There are many advantages for management and employees listed here. However to start with here's something "hot off the press"......
MultiTime’s research programme just completed and done in conjunction with the City Of London University shows that amongst over 1,000 users of our VisionTime system in the UK and Ireland, there is a strong connection between reduced workplace stress and employees having working time arrangements that matches their work : life commitments.
The connection is in fact that our systems users feel greater sense of job control.
This is following on from a previous reseach programme done between MultiTime and Adelphi University of New York. That study found that that there is a direct connection between employee morale and the provision of flexible working hours/flextime.
Our studies show that :-
a) when the organisation first recognises the work:life conflict that employees now have in a modern working environment and then shows it will make, what is termed as "a crucial intervention", meaning in this case, providing flexible working hours as a support mechanism for the employee – then
b) the employee will “reciprocate” with a new and more positive attitude to work and to the workplace.
This reciprocation can be concious or otherwise.
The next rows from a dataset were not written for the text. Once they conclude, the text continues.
Lemma item_run i s w w' i1 rest j' P' : read_value (addr s) i = inr (i1, Some w') → engine i1 j' P' → built (words (icx i1)) j' (s :: P') → intern_src i1 = rest → valid j' s → s ∉ P' → contents Of s = Some w → val_rel w w' →
  ∃ i2, (let* v := read_value (addr s) in match v with Some v => ilift (st (addr s) v) | None => mreturn tt end) i = inr (i2, tt) ∧ engine i2 j' P' ∧ built (words (icx i2)) j' P' ∧ intern_src i2 = rest.
Proof.
  intros Er He Hb Hs Hv Hn Hw Hr. destruct (fill_run i1 j' s P' w w' He Hb Hv Hn Hw Hr) as (i2 & F1 & F2 & F3 & F4). exists i2. split_and!; [by erewrite mbnd_eq; [|exact Er]|done|done|congruence].
Qed.

Notation intern_loop := (intern_loop malloc oom md5_block fco last_id placeholder).

Lemma loop_step fuel i j s P : engine i j (s :: P) → ∃ i1, engine i1 j P ∧ icx i1 = icx i ∧ intern_src i1 = intern_src i ∧
  ∀ i2, (let* v := read_value (addr s) in match v with Some v => ilift (st (addr s) v) | None => mreturn tt end) i1 = inr (i2, tt) → intern_loop (S fuel) i = intern_loop fuel i2.
Proof.
  intros He. destruct (pop_read_run i j s P He) as (it & l & i1 & E1 & E2 & E3 & E4 & E5 & E6 & E7). exists i1. split_and!; [done|done|done|]. intros i2 Hi. cbn [Intern.intern_loop]. erewrite mbnd_eq; [|reflexivity]. rewrite E1, E2, E3. erewrite mbnd_eq; [reflexivity|]. erewrite mbnd_eq; [|exact E4]. exact Hi.
Qed.

(** The objects of [O] are the first of [Of]. *)
Lemma prefix_lookup O X k v : Of = O ++ X → O !! k = Some v → Of !! k = Some v.
Proof. intros -> Hk. by apply lookup_app_l_Some. Qed.

(** An item is read and stored. *)
Lemma loop_item fuel i j s P j' P' w bs src : engine i j (s :: P) → built (words (icx i)) j (s :: P) → intern_src i = bs ++ src → contents Of s = Some w → valid j' s → s ∉ P' →
  (∀ i1, engine i1 j P → built (words (icx i1)) j (s :: P) → intern_src i1 = bs ++ src → ∃ i2 w', read_value (addr s) i1 = inr (i2, Some w') ∧ engine i2 j' P' ∧ built (words (icx i2)) j' (s :: P') ∧ intern_src i2 = src ∧ val_rel w w') →
  ∃ i3, intern_loop (S fuel) i = intern_loop fuel i3 ∧ engine i3 j' P' ∧ built (words (icx i3)) j' P' ∧ intern_src i3 = src.
Proof.
  intros He Hb Hsrc Hw Hv Hn Hitem. destruct (loop_step fuel i j s P He) as (i1 & E1 & E2 & E3 & Hstep). destruct (Hitem i1 E1) as (i2 & w' & F1 & F2 & F3 & F4 & F5); [by rewrite E2|by rewrite E3|].
  destruct (item_run i1 s w w' i2 src j' P' F1 F2 F3 F4 Hv Hn Hw F5) as (i3 & G1 & G2 & G3 & G4). exists i3. split_and!; [by apply Hstep|done..].
Qed.

Lemma bytes_nonempty : (∀ n, (0 < length (long_bytes n))%nat) ∧ (∀ hd, (0 < length (atom_bytes hd))%nat) ∧ (∀ d, (0 < length (shared_bytes d))%nat) ∧ (∀ hd, (0 < length (header_bytes hd))%nat) ∧ (∀ l, (0 < length (str_bytes l))%nat) ∧ (∀ t l, (0 < length (dbl_bytes t l))%nat).
Proof.
  unfold long_bytes, atom_bytes, shared_bytes, header_bytes, str_bytes, dbl_bytes. split_and!; intros; rewrite ?length_app; repeat case_match; cbn [length]; lia.
Qed.

Lemma intern_reads O P B O' : enc O P B O' → O' = Of → ∀ i rest fuel, engine i (length O) P → built (words (icx i)) (length O) P → intern_src i = B ++ rest → (length B < fuel)%nat →
  ∃ i', intern_loop fuel i = inr (i', tt) ∧ engine i' (length Of) [] ∧ built (words (icx i')) (length Of) [] ∧ intern_src i' = rest.
Proof.
  destruct bytes_nonempty as (L1 & L2 & L3 & L4 & L5 & L6).
  induction 1 as [O|O s P w B O' Hw Hl Hww Henc IH|O s P w hd B O' Hw Ha Henc IH|O s P w k B O' Hw Hk Henc IH|O s P w n ws B O' Hw Hnew Hn Hc Henc IH|O s P w n l B O' Hw Hnew Hn Hc Henc IH|O s P w n l B O' Hw Hnew Hn Hc Henc IH]; intros Hf i rest fuel He Hb Hsrc Hfuel.
  { subst O. destruct fuel as [|fuel]; [lia|]. cbn [Intern.intern_loop]. erewrite mbnd_eq; [|reflexivity]. pose proof (flat_length _ (r_items _ _ _ He)) as Hfl. rewrite (r_stack _ _ _ He) in Hfl. cbn in Hfl. destruct (intern_stack i) as [|it l] eqn:Es; [|cbn in Hfl; lia]. unfold intern_free_stack_r, mmodify. eexists. split; [reflexivity|]. destruct (intern_stack_is_init i); [done|]. split_and!; [|done|done]. destruct He as [R1 R3 R4 R5 R6 R7 R8 R9 R10 R11]. split; cbn; try done. by rewrite Es. }
  all: rewrite <- app_assoc in Hsrc; rewrite length_app in Hfuel; destruct fuel as [|fuel]; [lia|]; destruct (enc_prefix _ _ _ _ Henc) as [X HX]; rewrite Hf in HX.
  all: destruct (r_slots _ _ _ He) as [[Hs1 _]%NoDup_cons [[Hs2 _] _]%Forall_cons]; specialize (IH Hf).
  1-3: pose proof (contents_app O X s w Hw) as Hw'; rewrite <- HX in Hw'.
  4-6: rewrite <- app_assoc in HX; pose proof (contents_app O ([w] ++ X) s w Hw) as Hw'; rewrite <- HX in Hw'; assert (obj (length O) w n) as Hobj by (split; [rewrite HX, lookup_app_r, Nat.sub_diag by lia; done|done]); assert (val_rel w (daddr (length O))) as Hvr by (right; right; exists (length O); split; [apply Hobj|done]).
  4-6: assert (valid (S (length O)) s) as Hs3 by (destruct s; cbn in *; [done|lia]); rewrite length_app in IH; cbn [length] in IH; rewrite Nat.add_1_r in IH.
  - specialize (L1 (Long_val w)). destruct (loop_item fuel i _ s P _ P w _ _ He Hb Hsrc Hw' Hs2 Hs1) as (i3 & G1 & G2 & G3 & G4); [|rewrite G1; apply IH; [done..|lia]]. intros i1 F1 F2 F3. exists (set_src (B ++ rest) i1), w. split_and!; [by apply val_long_run|by apply engine_src|done|done|by left].
  - specialize (L2 hd). destruct (loop_item fuel i _ s P _ P w _ _ He Hb Hsrc Hw' Hs2 Hs1) as (i3 & G1 & G2 & G3 & G4); [|rewrite G1; apply IH; [done..|lia]]. intros i1 F1 F2 F3. exists (set_src (B ++ rest) i1), (Atom (icx i1) (Tag_hd hd)). split_and!; [by eapply val_atom_run|by apply engine_src|done|done|]. right. left. exists hd. split; [done|]. by rewrite (r_ctx _ _ _ F1).
  - specialize (L3 (Z.of_nat (length O) - Z.of_nat k)). destruct (loop_item fuel i _ s P _ P w _ _ He Hb Hsrc Hw' Hs2 Hs1) as (i3 & G1 & G2 & G3 & G4); [|rewrite G1; apply IH; [done..|lia]]. intros i1 F1 F2 F3. exists (set_src (B ++ rest) i1), (daddr k). split_and!; [|by apply engine_src|done|done|right; right; exists k; split; [by eapply prefix_lookup|done]].
    eapply val_shared_run; [done|by eapply lookup_lt_Some|rewrite HX, length_app; lia|done].
  - specialize (L4 (nd_hd n)). destruct (loop_item fuel i _ s P _ (cells (length O) (length ws) ++ P) w _ _ He Hb Hsrc Hw' Hs3) as (i3 & G1 & G2 & G3 & G4); [| |rewrite G1; apply IH; [done..|lia]].
    + intros [(x & -> & _)%elem_cells|]%elem_of_app; [cbn in Hs2; lia|done].
    + intros i1 F1 F2 F3. destruct (block_run i1 (length O) w n ws s P (B ++ rest) F1 F2 Hobj Hc F3) as (i2 & K1 & K2 & K3 & K4). exists i2, (daddr (length O)). split_and!; [done|done| |done|done]. eapply built_same; [| |exact K3]; set_solver.
  - specialize (L5 l). destruct (loop_item fuel i _ s P _ P w _ _ He Hb Hsrc Hw' Hs3 Hs1) as (i3 & G1 & G2 & G3 & G4); [|rewrite G1; apply IH; [done..|lia]].
    intros i1 F1 F2 F3. destruct (string_run i1 (length O) w n l s P (B ++ rest) F1 F2 Hobj Hc F3) as (i2 & K1 & K2 & K3 & K4). exists i2, (daddr (length O)). by split_and!.
  - specialize (L6 (node_tag n) l). destruct (loop_item fuel i _ s P _ P w _ _ He Hb Hsrc Hw' Hs3 Hs1) as (i3 & G1 & G2 & G3 & G4); [|rewrite G1; apply IH; [done..|lia]].
    intros i1 F1 F2 F3. destruct (doubles_run i1 (length O) w n l s P (B ++ rest) F1 F2 Hobj Hc F3) as (i2 & K1 & K2 & K3 & K4). exists i2, (daddr (length O)). by split_and!.
Qed.
End Layout.
End Graph.
End Marshal.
However, the main point is that it results in advantages that flow from having flexible working as covered on this web site e.g. reduction in absenteeism, overtime and improved staff retention.
The Research also supports other general research that has been carried out on other Human Resource subjects, whereby it had been already well established that there is a connection between improved employee morale and reduced absence levels, better employee retention rates and also productivity. To add further to this, often this neccessary management "intervention" mentioned earlier i.e. the provision of flexible hours, is most appreciated at a time of pressure, perhaps even crisis, in an employee’s life cycle e.g. when needing to care for small children or an elderly parent.
Therefore, unusually, for a H.R. subject, flexible working hours can reach right into the employee’s home and homelife.
The study found that this is can explain why the benefits of such interventions can be felt even after that “pressured” part of that employee’s life, referred to above, has passed e.g. the child is older or the caring phase for a parent may have sadly passed. So, the initial gesture of having offered/implemeted flexible working can furthermore assist towards a more lasting workplace harmony. In other words, the employee's positive perception, in this context, can be sustained.
In addition, the concept of work:life conflict is an issue for all people at work irrespective of their age group, their family commitments etc. So, for example, a younger or single person, will see the benefits of flexible working in his/her own way e.g. avoiding traffic, attending night courses more easily etc.